Records drawn from a dataset:
(** The initial value: the fractional parts of the square roots of the first
    8 primes. *)
Definition H0 : state :=
  State 1779033703 3144134277 1013904242 2773480762 1359893119 2600822924 528734635 1541459225.

(** One round; [kw] is [K[t] + W[t]]. *)
Definition round (s : state) (kw : Z) : state :=
  let t1 := add32 (add32 (add32 (hh s) (Sigma1 (he s))) (Ch (he s) (hf s) (hg s))) kw in
  let t2 := add32 (Sigma0 (ha s)) (Maj (ha s) (hb s) (hc s)) in
  State (add32 t1 t2) (ha s) (hb s) (hc s) (add32 (hd s) t1) (he s) (hf s) (hg s).

(** Message schedule, newest word first. *)
Fixpoint schedule (n : nat) (ws : list Z) : list Z :=
  match n with
  | O => ws
  | S n' =>
      let w := add32 (add32 (sigma1 (nth 1 ws 0)) (nth 6 ws 0))
                     (add32 (sigma0 (nth 14 ws 0)) (nth 15 ws 0)) in
      schedule n' (w :: ws)
  end.

Definition compress (s : state) (block : list Z) : state :=
  let w := rev (schedule 48 (rev block)) in
  let s' := fold_left round (zip_with add32 K w) s in
  State (add32 (ha s) (ha s')) (add32 (hb s) (hb s')) (add32 (hc s) (hc s')) (add32 (hd s) (hd s'))
        (add32 (he s) (he s')) (add32 (hf s) (hf s')) (add32 (hg s) (hg s')) (add32 (hh s) (hh s')).

Fixpoint be_bytes (n : nat) (x : Z) : list Z :=
  match n with
  | O => []
  | S n' => Z.land (Z.shiftr x (8 * Z.of_nat n')) 0xFF :: be_bytes n' x
  end.

Definition pad (msg : list Z) : list Z :=
  let n := Z.of_nat (length msg) in
  msg ++ [0x80] ++ repeat 0 (Z.to_nat ((55 - n) mod 64)) ++ be_bytes 8 (8 * n).

Fixpoint words (fuel : nat) (bs : list Z) : list Z :=
  match fuel, bs with
  | S f, b0 :: b1 :: b2 :: b3 :: rest =>
      Z.lor (Z.shiftl b0 24) (Z.lor (Z.shiftl b1 16) (Z.lor (Z.shiftl b2 8) b3)) :: words f rest
  | _, _ => []
  end.

Fixpoint blocks (fuel : nat) (s : state) (ws : list Z) : state :=
  match fuel, ws with
  | S f, _ :: _ => blocks f (compress s (take 16 ws)) (drop 16 ws)
  | _, _ => s
  end.

Definition digest (msg : list Z) : state :=
  let bs := pad msg in
  blocks (length bs) H0 (words (length bs) bs).

Definition hex_digit (n : Z) : ascii :=
  ascii_of_N (Z.to_N (if n <? 10 then 48 + n else 87 + n)).

Definition hex32 (x : Z) : list ascii :=
  map (fun i => hex_digit (Z.land (Z.shiftr x (4 * i)) 0xF)) [7; 6; 5; 4; 3; 2; 1; 0].

Definition hexdigest (s : string) : string :=
  let d := digest (map Py.byte (String.list_ascii_of_string s)) in
  String.string_of_list_ascii
    (hex32 (ha d) ++ hex32 (hb d) ++ hex32 (hc d) ++ hex32 (hd d)
     ++ hex32 (he d) ++ hex32 (hf d) ++ hex32 (hg d) ++ hex32 (hh d)).

End Sha256.

(** ** Library calls left open, and exceptions *)

(** The outcome of [int(Decimal(s))]: a value, [InvalidOperation] or
    [ValueError] (which the amount parsers catch), or [OverflowError]
    (raised by [int] on an infinity, which they do not catch). *)
Inductive conversion := Converted (z : Z) | Invalid | Overflow.

Class Runtime := {
  (** [int(Decimal(s))] *)
  decimal_to_int : string -> conversion;
  (** [int(s)]; [None] is [ValueError] *)
  int_of_str : string -> option Z;
  (** [datetime.strptime(s, "%Y-%m-%d %H:%M")] as seconds; [None] is [ValueError] *)
  strptime : string -> option Z;
  (** [hashlib.md5(s.encode("utf-8")).hexdigest()] *)
  md5_hexdigest : string -> string;
}.

Inductive exn :=
  | HTTPException (status : Z)
  | IntegrityError
  | ValueError
  | OverflowError.

Inductive outcome (A : Type) :=
  | Return (a : A)
  | Raise (e : exn).
Arguments Return {A} a.
Arguments Raise {A} e.

#[global] Instance outcome_ret : MRet outcome := fun A a => Return a.
#[global] Instance outcome_bind : MBind outcome := fun A B k m =>
  match m with
  | Return a => k a
  | Raise e => Raise e
  end.

(** A row of [csv.DictReader]: a present key holds a string, or [None] when
    the line was short. *)
Definition get (row : gmap string (option string)) (k : string) : option string :=
  mjoin (row !! k).

(** ** Backend data ([backend/app/db.py], [backend/app/main.py]) *)

(** A normalized row, the [dict[str, str]] the normalizers return. *)
Module Row.
Record t := mk {
  id : string;
  date : string;
  amount : string;
  description : string;
  merchant : string;
  method : string;
  direction : string;
  raw_category : string;
  memo : string;
}.
End Row.

(** A row of the table [transactions]; the nullable columns are options. *)
Module Tx.
Record t := mk {
  id : string;
  date : string;
  amount : string;
  description : string;
  merchant : string;
  method : string;
  direction : option string;
  raw_category : option string;
  memo : option string;
  is_excluded : Z;
  import_fingerprint : option string;
}.
End Tx.

(** [Literal["income", "expense"]] *)
Inductive Direction := Income | Expense.

Definition direction_str (d : Direction) : string :=
  match d with
  | Income => "income"
  | Expense => "expense"
  end.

* _ACTIVITY_: Each line from the top of the records above through the line containing "(** Message schedule, newest word first. *)" needs to be transcribed exactly, and no line after it.

* _RESPONSE TO THIS TASK_:
(** The initial value: the fractional parts of the square roots of the first
    8 primes. *)
Definition H0 : state :=
  State 1779033703 3144134277 1013904242 2773480762 1359893119 2600822924 528734635 1541459225.

(** One round; [kw] is [K[t] + W[t]]. *)
Definition round (s : state) (kw : Z) : state :=
  let t1 := add32 (add32 (add32 (hh s) (Sigma1 (he s))) (Ch (he s) (hf s) (hg s))) kw in
  let t2 := add32 (Sigma0 (ha s)) (Maj (ha s) (hb s) (hc s)) in
  State (add32 t1 t2) (ha s) (hb s) (hc s) (add32 (hd s) t1) (he s) (hf s) (hg s).

(** Message schedule, newest word first. *)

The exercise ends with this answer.